The summary judgment is on appeal to the U.S. Court of Appeals for the Sixth Circuit, where the estoppel ruling — and potentially the deferred MMA question — may be revisited.
Open questions
- How far does estoppel reach in streaming disputes? If knowing delay plus database confusion can bar even a proven infringement claim, the defense may become a routine shield for services that paid royalties into a flawed system.
- Will the MMA’s liability limit ever face merits review? By sidestepping the constitutional challenge, the court left the MMA’s central protection untested — and signaled that the wrong plaintiff can forfeit the chance to test it.
- What duty do rights-holders have to police registrations? The decision implies that sitting on known infringement while databases misattribute administration can be culpable conduct, but the contours of that duty remain undefined.
Implications
- Winning on infringement is not winning. A plaintiff can prove unauthorized reproduction and still recover nothing if equitable estoppel applies.
- Litigation timing is now a liability. Delaying suit to inflate statutory damages can backfire into a complete bar under Petrella’s estoppel pathway.

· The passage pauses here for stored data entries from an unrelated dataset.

Lemma session_run lines s items found :
  history (self (machine s)) = PDict items →
  list_videos (machine s) = (Return found, machine s) →
  session lines s
  = menu_loop (sort found) lines
      (printing ("Contents:" :: menu_lines 1 (sort found) items) s).
Proof.
  intros Hhist Hlist.
  pose proof (listed_names_are_plain _ _ Hlist) as Hplain.
  apply list_videos_inv in Hlist as [Hdir Hfound].
  unfold session. unfold mbind at 1, Prog_bind at 1. step. simpl.
  rewrite list_videos_run by exact Hdir. simpl.
  change (dir_listing (with_event (Print "Contents:") (os (machine s)))
            (video_folder (self (machine s))))
    with (dir_listing (os (machine s)) (video_folder (self (machine s)))).
  rewrite <- Hfound.
  match goal with
  | |- context [print_menu 1 (sort found) ?m0] =>
      rewrite (print_menu_run (sort found) 1 m0 items Hhist Hplain)
  end.
  simpl. rewrite with_event_as_more. reflexivity.
Qed.

Lemma main_run folder w t lines :
  __init__ folder w = (Return t, w) →
  main (folder :: lines) w
  = (let (r, s) :=
       session lines
         (mkSession [(length (trace w), folder_prompt)] (mkMachine w t)) in
     mkExit r (asked s) (os (machine s)) (Some (self (machine s)))).
Proof. intros Hinit. unfold main. rewrite Hinit. reflexivity. Qed.

Lemma menu_loop_quit videos choice rest s :
  lower choice = "q" →
  menu_loop videos (choice :: rest) s = (Done rest, prompting choice_prompt s).
Proof.
  intros Hq. cbn [menu_loop]. unfold mbind at 1, Prog_bind at 1.
  rewrite (turn_quit videos choice rest s Hq). reflexivity.
Qed.

Lemma menu_loop_at_end_of_input videos s :
  menu_loop videos [] s = (Failed EOFError, prompting choice_prompt s).
Proof. reflexivity. Qed.

(** ** What [main] does *)

(** X14. Lines that select nothing change nothing. After any number
    of rejected lines, each answered by its message, [q] or [Q] ends
    [main] with the rest of the input unread, and the end of the input
    ends it with [EOFError]; either way the tracker is the one the
    constructor built, the file system is untouched, and the output is
    the menu, one line per video in ascending order, and the messages. *)
Theorem main_without_selection folder w t items found bad :
  let shown :=
    map Print ("Contents:" :: menu_lines 1 (sort found) items ++ map rejection bad) in
  let asks := folder_prompt :: replicate (Datatypes.S (length bad)) choice_prompt in
  opens folder w t items found →
  forallb (rejected (sort found)) bad = true →
  (sort found ≡ₚ found ∧ Sorted (λ a b, String.leb a b = true) (sort found))
  ∧ (∀ q rest,
     lower q = "q" →
     let e := main (folder :: bad ++ q :: rest) w in
     status e = Done rest ∧ tracker e = Some t
     ∧ files (world e) = files w
     ∧ trace (world e) = (trace w ++ shown)%list
     ∧ map snd (prompts e) = asks)
  ∧ (let e := main (folder :: bad) w in
     status e = Failed EOFError ∧ tracker e = Some t
     ∧ files (world e) = files w
     ∧ trace (world e) = (trace w ++ shown)%list
     ∧ map snd (prompts e) = asks).
Proof.
  intros shown asks (Hcwd & Hinit & Hhist & Hlist) Hbad.
  set (s0 := mkSession [(length (trace w), folder_prompt)] (mkMachine w t)).
  set (s1 := printing ("Contents:" :: menu_lines 1 (sort found) items) s0).
  destruct (skipping_effect bad s1) as (Hmachine & Hasked).
  assert (Hshown : (trace w ++ map Print ("Contents:" :: menu_lines 1 (sort found) items)
                    ++ map (λ choice, Print (rejection choice)) bad)%list
                   = (trace w ++ shown)%list).
  { unfold shown. cbn [map]. rewrite List.map_app, List.map_map. reflexivity. }
  assert (Hasks : (map snd (asked s1) ++ replicate (length bad) choice_prompt
                   ++ [choice_prompt])%list = asks).
  { unfold asks. rewrite replicate_S_end. reflexivity. }
  split; [split; [apply sort_permutation|apply sort_ascending]|].
  split.
  - intros q rest Hq e. unfold e.
    rewrite (main_run folder w t _ Hinit). fold s0.
    rewrite (session_run (bad ++ q :: rest) s0 items found Hhist Hlist). fold s1.
    rewrite (menu_loop_skips _ bad (q :: rest) s1 Hbad).
    rewrite (menu_loop_quit _ q rest _ Hq).
    cbn [status tracker world prompts prompting asked machine].
    rewrite Hmachine, map_app, Hasked. cbn [os self files trace with_events map snd].
    rewrite <- !app_assoc.
    split; [reflexivity|]. split; [reflexivity|]. split; [reflexivity|].
    split; [|exact Hasks].
    unfold s1, printing, s0. cbn [machine os trace with_events].
    rewrite <- app_assoc. exact Hshown.
  - intros e. unfold e.
    rewrite (main_run folder w t _ Hinit). fold s0.
    rewrite (session_run bad s0 items found Hhist Hlist). fold s1.
    pose proof (menu_loop_skips (sort found) bad [] s1 Hbad) as Hskip.
    rewrite app_nil_r in Hskip. rewrite Hskip, menu_loop_at_end_of_input.
    cbn [status tracker world prompts prompting asked machine].
    rewrite Hmachine, map_app, Hasked. cbn [os self files trace with_events map snd].
    rewrite <- !app_assoc.
    split; [reflexivity|]. split; [reflexivity|]. split; [reflexivity|].
    split; [|exact Hasks].
    unfold s1, printing, s0. cbn [machine os trace with_events].
    rewrite <- app_assoc. exact Hshown.
Qed.

(** X15. A valid number plays that video and ends [main]. After any
    number of rejected lines, the line whose number [n] is between 1
    and the number of videos selects the [n]-th name in ascending
    order. When that name leads to a file, [main] starts the player on
    it once, leaves a history of that one entry, prints the record last,
    and returns without reading the rest of the input; the one file it
    opens for writing is the history file. *)
Theorem main_plays_the_selection folder w t items found bad choice n rest :
  let video := nth (Z.to_nat (n - 1)) (sort found) "" in
  let full_path := posixpath.join (video_folder t) video in
  let e := main (folder :: bad ++ choice :: rest) w in
  opens folder w t items found →
  forallb (rejected (sort found)) bad = true →
  lower choice ≠ "q" →
  py_int choice = Some n →
  1 ≤ n ≤ Z.of_nat (length found) →
  exists_on_disk w full_path = true →
  launch_raises_only_exceptions w full_path →
  video ∈ found
  ∧ status e = Done rest
  ∧ tracker e
    = Some (mkVideoTracker (video_folder t) (tracking_file t)
              (PDict [(video, played_record w full_path)]))
  ∧ launches (trace (world e))
    = (launches (trace w) ++ option_list (launch_event (system w) full_path))%list
  ∧ writes (trace (world e)) = (writes (trace w) ++ [OpenW (tracking_file t)])%list
  ∧ last (trace (world e)) = Some (Print (dumps_indent2 (played_record w full_path))).
Proof.
  intros video full_path e (Hcwd & Hinit & Hhist & Hlist) Hbad Hq Hn Hrange Hex Hexn.
  destruct (init_inv _ _ _ _ Hinit) as (_ & Hfolder & _).
  assert (Habs : posixpath.isabs (video_folder t) = true)
    by (rewrite Hfolder; apply abspath_absolute; exact Hcwd).
  assert (Hin : video ∈ found).
  { apply sort_elem, list_elem_of_In, nth_In. rewrite sort_length. lia. }
  assert (Hplain : plain_name video).
  { pose proof (listed_names_are_plain _ _ Hlist) as Hall.
    rewrite Forall_forall in Hall. apply Hall, sort_elem. exact Hin. }
  split; [exact Hin|].
  set (s0 := mkSession [(length (trace w), folder_prompt)] (mkMachine w t)).
  set (s1 := printing ("Contents:" :: menu_lines 1 (sort found) items) s0).
  destruct (skipping_effect bad s1) as (Hmachine & _).
  assert (Hlen : 1 ≤ n ≤ Z.of_nat (length (sort found)))
    by (rewrite sort_length; exact Hrange).
  destruct (menu_loop_selects (sort found) choice n rest (skipping bad s1))
    as (s' & Hloop & Hself & Hlaunch & Hwrite & Hlast);
    try assumption; try (rewrite Hmachine; assumption).
  unfold e. rewrite (main_run folder w t _ Hinit). fold s0.
  rewrite (session_run (bad ++ choice :: rest) s0 items found Hhist Hlist). fold s1.
  rewrite (menu_loop_skips _ bad (choice :: rest) s1 Hbad), Hloop.
  cbn [status tracker world].
  rewrite Hmachine in Hself, Hlaunch, Hwrite, Hlast.
  cbn [os self machine s1 s0 printing with_events trace files system clock ticks]
    in Hself, Hlaunch, Hwrite, Hlast.
  split; [reflexivity|]. split; [rewrite Hself; reflexivity|]. split; [|split].
  - rewrite Hlaunch, !launches_app.
    replace (launches (map Print ("Contents:" :: menu_lines 1 (sort found) items)))
      with (@nil event) by (symmetry; apply launches_of_prints).
    replace (launches (map (λ choice0, Print (rejection choice0)) bad))
      with (@nil event)
      by (symmetry; rewrite <- List.map_map; apply launches_of_prints).
    rewrite !app_nil_r. reflexivity.
  - rewrite Hwrite, !writes_app.
    replace (writes (map Print ("Contents:" :: menu_lines 1 (sort found) items)))
      with (@nil event) by (symmetry; apply writes_of_prints).
    replace (writes (map (λ choice0, Print (rejection choice0)) bad))
      with (@nil event)
      by (symmetry; rewrite <- List.map_map; apply writes_of_prints).
    rewrite !app_nil_r. reflexivity.
  - exact Hlast.
Qed.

- Database accuracy is legally load-bearing. Misregistration at the Harry Fox Agency and confusion over who administers a catalog can defeat a rights-holder’s claim by making the licensee’s reliance reasonable.
- The MMA’s liability shield endures untested. Its constitutionality survives by avoidance, not vindication — leaving uncertainty for the next dispute.
- Watch the Sixth Circuit. Appellate review could narrow the estoppel holding or finally force the deferred MMA question.
Frequently asked questions
If Spotify infringed, why did Eight Mile Style lose? Because the court applied equitable estoppel. The publisher knew Spotify was streaming its compositions for years, allowed an apparent licensing arrangement to continue, and — in the court’s view — delayed suing to maximize damages. Spotify reasonably relied on that conduct, so the claim was barred despite the underlying infringement.
What role did the Harry Fox Agency and Kobalt play? Kobalt had registered the compositions with the Harry Fox Agency in its own name in 2009, even though administration rights belonged to Bridgeport Music. No one corrected the error, so when Spotify licensed through Kobalt it believed in good faith that the Eminem works were covered — confusion central to the court’s reliance finding.
Did the case decide whether the Music Modernization Act’s liability limit is constitutional? No. The court declined to reach the constitutional challenge, leaving that question “for a future case involving an appropriate plaintiff.” The MMA’s limitation-of-liability provision remains in force and untested on the merits in this litigation.
Authorities and sources
- Eight Mile Style, LLC v. Spotify USA Inc., No. 3:19-cv-00736 — summary judgment order (Loeb & Loeb, PDF)
- Mitchell Silberberg & Knupp — “Eight Mile Style v. Spotify: District Court Holds Doctrine of Equitable Estoppel Bars Copyright Claims”
- Loeb & Loeb — “Eight Mile Style, LLC et al. v. Spotify USA Inc.”
- Complete Music Update — “Eight Mile Style’s rights had ‘fallen into confusion’ says judge in damning dismissal”
- Justia Dockets — Eight Mile Style, LLC v. Spotify USA Inc., No. 24-5894 (6th Cir.)